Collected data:
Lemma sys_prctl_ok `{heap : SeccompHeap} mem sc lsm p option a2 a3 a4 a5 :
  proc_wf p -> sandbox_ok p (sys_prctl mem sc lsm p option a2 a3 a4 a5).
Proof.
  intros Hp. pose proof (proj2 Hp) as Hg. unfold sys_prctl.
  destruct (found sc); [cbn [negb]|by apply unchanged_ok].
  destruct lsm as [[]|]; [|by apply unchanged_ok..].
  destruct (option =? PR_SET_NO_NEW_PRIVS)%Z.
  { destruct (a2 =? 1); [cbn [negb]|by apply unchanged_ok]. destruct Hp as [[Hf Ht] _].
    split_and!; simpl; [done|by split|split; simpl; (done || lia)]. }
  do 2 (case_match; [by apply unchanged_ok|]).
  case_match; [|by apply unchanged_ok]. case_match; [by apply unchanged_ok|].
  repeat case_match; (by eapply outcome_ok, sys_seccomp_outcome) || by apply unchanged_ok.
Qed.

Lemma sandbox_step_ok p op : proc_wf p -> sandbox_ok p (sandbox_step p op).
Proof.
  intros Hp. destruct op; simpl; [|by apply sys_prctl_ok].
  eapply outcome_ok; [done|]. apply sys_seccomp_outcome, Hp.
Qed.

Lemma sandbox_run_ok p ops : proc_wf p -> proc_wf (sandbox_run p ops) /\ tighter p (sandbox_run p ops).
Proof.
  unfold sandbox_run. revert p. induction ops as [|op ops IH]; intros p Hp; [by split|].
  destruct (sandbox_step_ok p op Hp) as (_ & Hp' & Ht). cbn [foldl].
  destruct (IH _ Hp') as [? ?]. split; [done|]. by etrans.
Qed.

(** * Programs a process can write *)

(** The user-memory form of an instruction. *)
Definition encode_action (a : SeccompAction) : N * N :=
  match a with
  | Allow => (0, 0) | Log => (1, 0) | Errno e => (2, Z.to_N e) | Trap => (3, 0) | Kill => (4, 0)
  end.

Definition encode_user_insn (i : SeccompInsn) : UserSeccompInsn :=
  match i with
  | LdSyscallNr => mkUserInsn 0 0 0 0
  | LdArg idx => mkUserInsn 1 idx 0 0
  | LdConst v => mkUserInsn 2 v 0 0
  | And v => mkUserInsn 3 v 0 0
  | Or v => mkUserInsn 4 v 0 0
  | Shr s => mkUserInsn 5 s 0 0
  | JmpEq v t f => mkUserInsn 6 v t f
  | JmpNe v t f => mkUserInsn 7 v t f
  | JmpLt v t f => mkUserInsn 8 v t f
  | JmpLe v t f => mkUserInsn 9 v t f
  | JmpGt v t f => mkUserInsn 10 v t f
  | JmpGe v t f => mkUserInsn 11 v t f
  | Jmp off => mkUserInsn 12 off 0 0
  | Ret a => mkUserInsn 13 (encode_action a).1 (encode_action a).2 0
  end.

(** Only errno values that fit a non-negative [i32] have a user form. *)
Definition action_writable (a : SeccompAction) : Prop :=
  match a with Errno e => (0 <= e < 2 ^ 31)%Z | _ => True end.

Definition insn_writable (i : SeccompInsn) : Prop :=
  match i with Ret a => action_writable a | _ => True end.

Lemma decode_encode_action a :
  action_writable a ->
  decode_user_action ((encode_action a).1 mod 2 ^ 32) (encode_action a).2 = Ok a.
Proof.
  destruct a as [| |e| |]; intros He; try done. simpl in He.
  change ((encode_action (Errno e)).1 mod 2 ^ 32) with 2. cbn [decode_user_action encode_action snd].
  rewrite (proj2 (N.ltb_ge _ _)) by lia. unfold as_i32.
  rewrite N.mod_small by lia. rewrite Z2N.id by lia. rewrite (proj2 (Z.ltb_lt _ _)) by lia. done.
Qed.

--

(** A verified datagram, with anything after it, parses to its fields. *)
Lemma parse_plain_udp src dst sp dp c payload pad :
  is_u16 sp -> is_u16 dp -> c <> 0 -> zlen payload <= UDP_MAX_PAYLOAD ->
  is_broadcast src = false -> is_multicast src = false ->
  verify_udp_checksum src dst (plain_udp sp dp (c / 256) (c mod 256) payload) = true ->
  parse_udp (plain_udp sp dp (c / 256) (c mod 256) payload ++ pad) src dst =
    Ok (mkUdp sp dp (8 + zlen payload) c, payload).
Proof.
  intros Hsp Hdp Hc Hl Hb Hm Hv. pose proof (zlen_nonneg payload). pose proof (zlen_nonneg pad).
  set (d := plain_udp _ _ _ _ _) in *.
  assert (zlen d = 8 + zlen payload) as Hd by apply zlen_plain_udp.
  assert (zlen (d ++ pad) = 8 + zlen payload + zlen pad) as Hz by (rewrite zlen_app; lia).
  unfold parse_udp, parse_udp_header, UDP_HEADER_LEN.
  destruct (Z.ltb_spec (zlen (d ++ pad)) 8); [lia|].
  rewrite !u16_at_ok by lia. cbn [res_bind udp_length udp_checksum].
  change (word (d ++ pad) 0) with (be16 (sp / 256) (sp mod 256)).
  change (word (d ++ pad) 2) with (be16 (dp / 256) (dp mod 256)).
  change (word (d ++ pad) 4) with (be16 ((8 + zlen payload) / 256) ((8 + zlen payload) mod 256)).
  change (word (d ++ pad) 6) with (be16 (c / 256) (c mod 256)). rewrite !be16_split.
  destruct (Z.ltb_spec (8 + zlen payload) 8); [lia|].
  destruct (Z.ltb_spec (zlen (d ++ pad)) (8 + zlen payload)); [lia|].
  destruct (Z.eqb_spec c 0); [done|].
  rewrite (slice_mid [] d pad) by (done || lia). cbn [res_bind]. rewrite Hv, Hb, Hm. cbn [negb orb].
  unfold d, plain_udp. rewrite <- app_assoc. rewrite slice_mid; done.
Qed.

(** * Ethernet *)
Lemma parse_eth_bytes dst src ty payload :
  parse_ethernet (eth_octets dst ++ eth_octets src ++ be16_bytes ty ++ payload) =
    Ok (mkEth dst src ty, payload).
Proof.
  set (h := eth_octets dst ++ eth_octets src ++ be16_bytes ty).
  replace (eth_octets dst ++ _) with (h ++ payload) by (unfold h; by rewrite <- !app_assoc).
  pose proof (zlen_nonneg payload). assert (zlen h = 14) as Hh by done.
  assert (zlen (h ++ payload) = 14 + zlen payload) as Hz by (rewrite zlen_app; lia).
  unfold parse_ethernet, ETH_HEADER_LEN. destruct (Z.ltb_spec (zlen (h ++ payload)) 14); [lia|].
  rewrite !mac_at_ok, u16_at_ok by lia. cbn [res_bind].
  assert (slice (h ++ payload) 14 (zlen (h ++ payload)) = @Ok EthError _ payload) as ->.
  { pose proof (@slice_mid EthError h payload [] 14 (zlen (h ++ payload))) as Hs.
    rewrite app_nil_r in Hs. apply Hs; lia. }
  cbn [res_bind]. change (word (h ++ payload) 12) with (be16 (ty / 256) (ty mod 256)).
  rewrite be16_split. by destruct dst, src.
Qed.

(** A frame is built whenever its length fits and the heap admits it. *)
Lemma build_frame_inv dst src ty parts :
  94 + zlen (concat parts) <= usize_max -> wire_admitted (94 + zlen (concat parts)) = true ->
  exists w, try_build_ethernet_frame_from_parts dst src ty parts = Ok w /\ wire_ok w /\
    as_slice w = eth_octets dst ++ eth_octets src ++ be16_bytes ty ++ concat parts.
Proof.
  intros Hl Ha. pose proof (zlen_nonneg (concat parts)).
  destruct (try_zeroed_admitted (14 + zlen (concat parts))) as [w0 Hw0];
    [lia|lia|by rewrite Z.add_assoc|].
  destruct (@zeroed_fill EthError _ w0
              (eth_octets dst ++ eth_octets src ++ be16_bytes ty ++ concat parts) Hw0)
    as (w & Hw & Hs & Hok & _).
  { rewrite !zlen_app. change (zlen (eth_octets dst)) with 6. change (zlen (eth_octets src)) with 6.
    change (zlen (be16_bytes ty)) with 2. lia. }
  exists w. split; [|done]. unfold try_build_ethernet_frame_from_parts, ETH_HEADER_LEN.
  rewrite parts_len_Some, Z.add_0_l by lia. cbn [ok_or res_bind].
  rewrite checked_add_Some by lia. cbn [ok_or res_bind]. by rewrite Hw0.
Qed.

◆ Task brief
The entries above hold a line with "cbn [res_bind]. change" and a later line with "94 + zlen (concat parts) <= usize_max". Write out exactly those lines and all lines between, nothing more.

◆ Solution to the problem
  cbn [res_bind]. change (word (h ++ payload) 12) with (be16 (ty / 256) (ty mod 256)).
  rewrite be16_split. by destruct dst, src.
Qed.

(** A frame is built whenever its length fits and the heap admits it. *)
Lemma build_frame_inv dst src ty parts :
  94 + zlen (concat parts) <= usize_max -> wire_admitted (94 + zlen (concat parts)) = true ->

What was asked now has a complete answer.